* What you have to do *
The answer is to be an exact copy of the lines below running from the line with "price :: _) _ _ =>" down to the line with "F_tier _ _ _ => type_error", both ends included, and nothing more.

* Extracted records *
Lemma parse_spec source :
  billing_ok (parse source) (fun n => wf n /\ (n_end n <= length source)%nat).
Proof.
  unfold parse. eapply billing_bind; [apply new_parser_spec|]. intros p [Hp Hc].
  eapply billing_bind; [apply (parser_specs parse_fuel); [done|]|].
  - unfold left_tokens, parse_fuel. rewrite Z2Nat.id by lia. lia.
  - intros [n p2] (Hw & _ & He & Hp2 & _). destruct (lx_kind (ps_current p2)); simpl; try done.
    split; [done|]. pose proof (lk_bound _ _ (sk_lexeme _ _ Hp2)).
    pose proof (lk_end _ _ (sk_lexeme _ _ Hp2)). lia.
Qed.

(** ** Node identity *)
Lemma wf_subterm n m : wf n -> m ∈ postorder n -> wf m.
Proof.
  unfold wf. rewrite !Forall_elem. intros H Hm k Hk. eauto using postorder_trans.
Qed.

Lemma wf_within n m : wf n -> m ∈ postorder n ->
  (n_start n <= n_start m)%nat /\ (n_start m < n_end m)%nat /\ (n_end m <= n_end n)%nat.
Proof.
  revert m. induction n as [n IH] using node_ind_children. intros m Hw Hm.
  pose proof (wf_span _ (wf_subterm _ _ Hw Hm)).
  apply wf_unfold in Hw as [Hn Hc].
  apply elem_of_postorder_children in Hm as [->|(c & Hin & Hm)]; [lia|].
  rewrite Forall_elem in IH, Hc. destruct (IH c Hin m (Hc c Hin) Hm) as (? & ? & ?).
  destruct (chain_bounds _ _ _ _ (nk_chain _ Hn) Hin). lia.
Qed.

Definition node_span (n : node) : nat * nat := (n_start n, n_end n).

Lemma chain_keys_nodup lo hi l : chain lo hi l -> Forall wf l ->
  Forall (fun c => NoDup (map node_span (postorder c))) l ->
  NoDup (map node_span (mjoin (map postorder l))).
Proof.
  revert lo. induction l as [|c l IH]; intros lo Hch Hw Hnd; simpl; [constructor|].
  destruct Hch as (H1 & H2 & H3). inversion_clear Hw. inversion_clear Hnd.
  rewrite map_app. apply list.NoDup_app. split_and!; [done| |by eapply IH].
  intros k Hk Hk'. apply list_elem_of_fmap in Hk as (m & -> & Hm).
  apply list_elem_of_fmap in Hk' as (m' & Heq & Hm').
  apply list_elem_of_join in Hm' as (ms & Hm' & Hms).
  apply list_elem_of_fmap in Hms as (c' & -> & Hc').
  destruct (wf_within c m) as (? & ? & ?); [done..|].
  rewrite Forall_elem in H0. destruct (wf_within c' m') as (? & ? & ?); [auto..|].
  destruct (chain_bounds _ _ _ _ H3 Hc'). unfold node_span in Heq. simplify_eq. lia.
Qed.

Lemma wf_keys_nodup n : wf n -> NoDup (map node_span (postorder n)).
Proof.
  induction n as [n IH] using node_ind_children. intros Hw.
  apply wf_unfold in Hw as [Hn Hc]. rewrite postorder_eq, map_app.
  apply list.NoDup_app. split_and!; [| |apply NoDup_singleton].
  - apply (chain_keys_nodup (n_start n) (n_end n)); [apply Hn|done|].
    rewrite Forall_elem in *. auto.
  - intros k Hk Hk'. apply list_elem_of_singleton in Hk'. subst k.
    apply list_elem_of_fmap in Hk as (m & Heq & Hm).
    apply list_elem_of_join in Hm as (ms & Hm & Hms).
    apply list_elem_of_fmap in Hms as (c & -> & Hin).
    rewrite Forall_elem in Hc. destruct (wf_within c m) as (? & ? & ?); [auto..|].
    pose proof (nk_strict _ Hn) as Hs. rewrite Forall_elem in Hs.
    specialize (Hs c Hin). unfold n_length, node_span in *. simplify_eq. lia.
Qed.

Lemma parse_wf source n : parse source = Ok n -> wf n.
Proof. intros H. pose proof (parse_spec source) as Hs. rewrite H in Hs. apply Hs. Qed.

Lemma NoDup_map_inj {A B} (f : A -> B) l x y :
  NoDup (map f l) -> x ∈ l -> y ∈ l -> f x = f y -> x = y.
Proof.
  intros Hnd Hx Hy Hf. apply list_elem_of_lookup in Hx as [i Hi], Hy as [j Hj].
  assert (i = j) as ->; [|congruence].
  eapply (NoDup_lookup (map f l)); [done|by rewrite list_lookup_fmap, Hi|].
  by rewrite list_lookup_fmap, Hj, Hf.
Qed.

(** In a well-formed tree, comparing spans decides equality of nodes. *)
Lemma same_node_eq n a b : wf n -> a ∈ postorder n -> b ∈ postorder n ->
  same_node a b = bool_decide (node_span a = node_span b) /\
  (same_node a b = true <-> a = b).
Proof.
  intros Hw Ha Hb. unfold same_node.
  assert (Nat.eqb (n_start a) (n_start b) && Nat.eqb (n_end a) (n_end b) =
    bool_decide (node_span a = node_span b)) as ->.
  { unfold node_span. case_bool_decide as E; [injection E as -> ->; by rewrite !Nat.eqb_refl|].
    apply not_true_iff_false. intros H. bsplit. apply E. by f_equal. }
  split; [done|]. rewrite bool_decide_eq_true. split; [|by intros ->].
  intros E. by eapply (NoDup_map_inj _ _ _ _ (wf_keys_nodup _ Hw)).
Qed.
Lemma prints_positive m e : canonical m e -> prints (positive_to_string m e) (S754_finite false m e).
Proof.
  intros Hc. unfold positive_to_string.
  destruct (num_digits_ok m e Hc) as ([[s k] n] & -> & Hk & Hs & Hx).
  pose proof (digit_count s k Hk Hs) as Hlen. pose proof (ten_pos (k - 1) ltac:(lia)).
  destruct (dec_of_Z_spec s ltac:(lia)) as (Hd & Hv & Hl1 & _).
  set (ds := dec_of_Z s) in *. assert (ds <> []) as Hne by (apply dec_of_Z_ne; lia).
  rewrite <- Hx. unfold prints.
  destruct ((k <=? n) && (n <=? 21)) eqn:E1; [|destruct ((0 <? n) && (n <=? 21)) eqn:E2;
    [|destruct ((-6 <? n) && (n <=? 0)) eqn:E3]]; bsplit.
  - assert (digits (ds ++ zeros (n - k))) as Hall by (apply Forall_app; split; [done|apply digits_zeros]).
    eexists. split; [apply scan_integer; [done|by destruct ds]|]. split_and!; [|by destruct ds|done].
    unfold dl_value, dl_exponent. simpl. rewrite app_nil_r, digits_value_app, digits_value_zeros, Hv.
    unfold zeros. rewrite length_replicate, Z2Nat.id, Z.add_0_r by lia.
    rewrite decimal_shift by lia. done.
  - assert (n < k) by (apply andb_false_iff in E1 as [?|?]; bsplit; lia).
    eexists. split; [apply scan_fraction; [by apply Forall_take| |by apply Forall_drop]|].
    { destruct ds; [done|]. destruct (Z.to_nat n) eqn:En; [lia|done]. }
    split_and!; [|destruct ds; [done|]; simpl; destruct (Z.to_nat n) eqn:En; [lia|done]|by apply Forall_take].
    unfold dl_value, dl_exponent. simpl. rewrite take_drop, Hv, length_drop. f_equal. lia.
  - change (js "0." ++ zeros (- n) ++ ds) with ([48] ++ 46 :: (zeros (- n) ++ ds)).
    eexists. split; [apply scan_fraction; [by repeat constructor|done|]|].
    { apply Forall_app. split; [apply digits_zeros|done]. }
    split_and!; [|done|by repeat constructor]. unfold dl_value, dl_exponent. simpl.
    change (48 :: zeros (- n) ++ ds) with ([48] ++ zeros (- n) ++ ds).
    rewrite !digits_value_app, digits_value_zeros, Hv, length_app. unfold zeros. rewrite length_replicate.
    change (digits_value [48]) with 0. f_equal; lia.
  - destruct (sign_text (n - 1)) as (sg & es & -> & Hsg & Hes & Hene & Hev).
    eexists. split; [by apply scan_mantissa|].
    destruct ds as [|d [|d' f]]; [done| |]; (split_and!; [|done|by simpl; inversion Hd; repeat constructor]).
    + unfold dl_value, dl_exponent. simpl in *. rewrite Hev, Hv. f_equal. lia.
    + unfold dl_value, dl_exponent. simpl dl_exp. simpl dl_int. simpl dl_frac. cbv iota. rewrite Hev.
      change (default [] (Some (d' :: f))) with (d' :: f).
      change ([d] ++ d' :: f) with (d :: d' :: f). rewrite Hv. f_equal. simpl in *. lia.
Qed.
---
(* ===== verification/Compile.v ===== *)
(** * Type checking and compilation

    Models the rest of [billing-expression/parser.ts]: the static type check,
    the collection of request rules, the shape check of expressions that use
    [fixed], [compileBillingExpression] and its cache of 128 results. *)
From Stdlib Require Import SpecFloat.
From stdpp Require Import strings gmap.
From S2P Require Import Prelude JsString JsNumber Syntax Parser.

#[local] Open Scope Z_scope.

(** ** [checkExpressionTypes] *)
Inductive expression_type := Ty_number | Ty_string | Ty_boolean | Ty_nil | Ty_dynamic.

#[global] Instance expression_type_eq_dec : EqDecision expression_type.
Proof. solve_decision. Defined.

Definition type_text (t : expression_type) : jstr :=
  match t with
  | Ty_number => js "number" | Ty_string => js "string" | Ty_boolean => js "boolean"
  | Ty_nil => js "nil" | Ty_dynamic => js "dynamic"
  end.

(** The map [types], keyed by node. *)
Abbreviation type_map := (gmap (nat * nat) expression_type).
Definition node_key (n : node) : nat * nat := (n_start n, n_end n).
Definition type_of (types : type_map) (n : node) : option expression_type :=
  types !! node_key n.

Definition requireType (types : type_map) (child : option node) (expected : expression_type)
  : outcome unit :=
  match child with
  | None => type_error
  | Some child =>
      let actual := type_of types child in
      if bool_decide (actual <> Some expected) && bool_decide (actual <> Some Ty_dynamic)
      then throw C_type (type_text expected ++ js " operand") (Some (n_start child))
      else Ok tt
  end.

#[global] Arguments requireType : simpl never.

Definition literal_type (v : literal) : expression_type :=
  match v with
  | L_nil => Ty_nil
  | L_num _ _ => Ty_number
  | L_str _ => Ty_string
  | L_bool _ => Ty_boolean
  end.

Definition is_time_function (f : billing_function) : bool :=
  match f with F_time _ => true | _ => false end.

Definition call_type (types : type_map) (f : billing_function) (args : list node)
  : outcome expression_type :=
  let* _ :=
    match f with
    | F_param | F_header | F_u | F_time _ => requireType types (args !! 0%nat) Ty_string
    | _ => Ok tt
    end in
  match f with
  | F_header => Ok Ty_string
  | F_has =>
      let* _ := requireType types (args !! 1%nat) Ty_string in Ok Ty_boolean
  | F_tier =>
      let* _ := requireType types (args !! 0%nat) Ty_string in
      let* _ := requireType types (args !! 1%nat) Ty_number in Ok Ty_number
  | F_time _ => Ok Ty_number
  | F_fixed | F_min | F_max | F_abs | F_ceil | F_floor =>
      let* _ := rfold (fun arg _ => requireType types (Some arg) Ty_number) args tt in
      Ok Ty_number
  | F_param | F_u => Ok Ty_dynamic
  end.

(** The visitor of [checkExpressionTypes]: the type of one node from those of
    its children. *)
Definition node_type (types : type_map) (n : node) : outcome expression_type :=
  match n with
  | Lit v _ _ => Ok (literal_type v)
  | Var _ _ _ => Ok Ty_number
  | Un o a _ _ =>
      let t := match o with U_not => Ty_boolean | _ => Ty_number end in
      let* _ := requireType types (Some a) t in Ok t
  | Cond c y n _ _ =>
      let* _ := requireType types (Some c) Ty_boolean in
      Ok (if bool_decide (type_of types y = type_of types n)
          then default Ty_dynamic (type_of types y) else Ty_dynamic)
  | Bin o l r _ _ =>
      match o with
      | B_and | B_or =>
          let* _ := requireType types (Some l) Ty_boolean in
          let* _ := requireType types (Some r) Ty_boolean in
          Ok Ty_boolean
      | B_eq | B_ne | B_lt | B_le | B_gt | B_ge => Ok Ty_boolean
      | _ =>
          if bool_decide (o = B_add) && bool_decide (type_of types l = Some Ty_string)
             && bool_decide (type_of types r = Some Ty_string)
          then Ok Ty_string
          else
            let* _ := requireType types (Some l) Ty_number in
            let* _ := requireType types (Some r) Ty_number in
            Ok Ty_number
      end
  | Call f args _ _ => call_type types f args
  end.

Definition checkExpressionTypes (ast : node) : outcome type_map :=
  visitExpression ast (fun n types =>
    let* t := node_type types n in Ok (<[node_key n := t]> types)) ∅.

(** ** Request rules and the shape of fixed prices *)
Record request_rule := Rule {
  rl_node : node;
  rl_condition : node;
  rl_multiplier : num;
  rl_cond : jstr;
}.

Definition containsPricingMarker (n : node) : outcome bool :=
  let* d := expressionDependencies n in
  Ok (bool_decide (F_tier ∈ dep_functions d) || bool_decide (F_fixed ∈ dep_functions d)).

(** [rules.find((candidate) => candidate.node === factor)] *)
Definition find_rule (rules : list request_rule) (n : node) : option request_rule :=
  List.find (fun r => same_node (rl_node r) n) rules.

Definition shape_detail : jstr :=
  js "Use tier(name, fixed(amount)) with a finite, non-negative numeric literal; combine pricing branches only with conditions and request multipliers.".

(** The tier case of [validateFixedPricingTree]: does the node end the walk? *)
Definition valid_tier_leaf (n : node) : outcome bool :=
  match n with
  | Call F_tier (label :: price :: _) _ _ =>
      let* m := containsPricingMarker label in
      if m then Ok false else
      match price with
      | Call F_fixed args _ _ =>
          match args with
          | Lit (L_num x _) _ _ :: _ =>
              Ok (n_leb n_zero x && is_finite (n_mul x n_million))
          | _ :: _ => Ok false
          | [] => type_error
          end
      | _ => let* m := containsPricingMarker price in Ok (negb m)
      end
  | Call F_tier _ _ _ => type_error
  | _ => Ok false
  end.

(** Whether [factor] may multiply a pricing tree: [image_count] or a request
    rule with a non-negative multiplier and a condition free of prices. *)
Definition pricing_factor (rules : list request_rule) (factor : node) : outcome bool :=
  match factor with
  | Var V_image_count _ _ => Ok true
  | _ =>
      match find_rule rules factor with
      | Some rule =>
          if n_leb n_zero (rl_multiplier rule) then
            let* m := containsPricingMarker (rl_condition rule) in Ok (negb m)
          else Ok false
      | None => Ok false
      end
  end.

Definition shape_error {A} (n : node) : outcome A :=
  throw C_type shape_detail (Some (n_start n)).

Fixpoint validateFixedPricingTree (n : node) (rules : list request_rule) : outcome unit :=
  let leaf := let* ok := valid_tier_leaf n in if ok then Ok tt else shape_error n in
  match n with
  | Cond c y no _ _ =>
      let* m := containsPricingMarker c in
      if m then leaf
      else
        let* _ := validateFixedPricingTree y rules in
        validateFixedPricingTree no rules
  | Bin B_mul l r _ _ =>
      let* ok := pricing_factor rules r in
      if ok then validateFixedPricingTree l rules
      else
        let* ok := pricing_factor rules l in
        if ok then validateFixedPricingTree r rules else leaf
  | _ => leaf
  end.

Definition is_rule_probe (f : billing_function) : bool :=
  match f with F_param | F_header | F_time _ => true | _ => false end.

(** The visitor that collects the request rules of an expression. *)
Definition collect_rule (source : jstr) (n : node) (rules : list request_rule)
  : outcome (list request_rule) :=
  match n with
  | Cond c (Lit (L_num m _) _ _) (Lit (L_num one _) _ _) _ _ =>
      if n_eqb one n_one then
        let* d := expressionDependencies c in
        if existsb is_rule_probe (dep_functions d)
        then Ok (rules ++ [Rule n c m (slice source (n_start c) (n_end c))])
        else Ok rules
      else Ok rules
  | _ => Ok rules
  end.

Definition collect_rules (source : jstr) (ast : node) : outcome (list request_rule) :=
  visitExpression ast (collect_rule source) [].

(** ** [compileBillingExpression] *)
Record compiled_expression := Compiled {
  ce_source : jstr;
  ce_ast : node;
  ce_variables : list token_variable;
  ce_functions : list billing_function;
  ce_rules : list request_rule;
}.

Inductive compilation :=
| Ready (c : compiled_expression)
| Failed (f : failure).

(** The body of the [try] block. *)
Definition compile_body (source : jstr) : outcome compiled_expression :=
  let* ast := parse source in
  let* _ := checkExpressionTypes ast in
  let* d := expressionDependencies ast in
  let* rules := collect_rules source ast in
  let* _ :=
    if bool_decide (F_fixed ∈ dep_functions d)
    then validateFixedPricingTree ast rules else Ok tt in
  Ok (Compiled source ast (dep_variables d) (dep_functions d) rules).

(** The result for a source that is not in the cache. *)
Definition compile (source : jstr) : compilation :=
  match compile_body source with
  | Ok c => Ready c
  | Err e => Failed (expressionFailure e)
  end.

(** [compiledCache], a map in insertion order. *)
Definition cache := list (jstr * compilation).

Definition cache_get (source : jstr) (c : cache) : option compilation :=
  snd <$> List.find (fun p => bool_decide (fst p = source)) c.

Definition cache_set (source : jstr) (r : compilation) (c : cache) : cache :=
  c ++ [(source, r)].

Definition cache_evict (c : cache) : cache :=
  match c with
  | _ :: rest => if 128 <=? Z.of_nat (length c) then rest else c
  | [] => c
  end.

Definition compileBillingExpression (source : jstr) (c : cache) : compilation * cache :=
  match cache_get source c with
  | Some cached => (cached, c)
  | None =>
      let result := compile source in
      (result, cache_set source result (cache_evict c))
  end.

* Final answer *
  | Call F_tier (label :: price :: _) _ _ =>
      let* m := containsPricingMarker label in
      if m then Ok false else
      match price with
      | Call F_fixed args _ _ =>
          match args with
          | Lit (L_num x _) _ _ :: _ =>
              Ok (n_leb n_zero x && is_finite (n_mul x n_million))
          | _ :: _ => Ok false
          | [] => type_error
          end
      | _ => let* m := containsPricingMarker price in Ok (negb m)
      end
  | Call F_tier _ _ _ => type_error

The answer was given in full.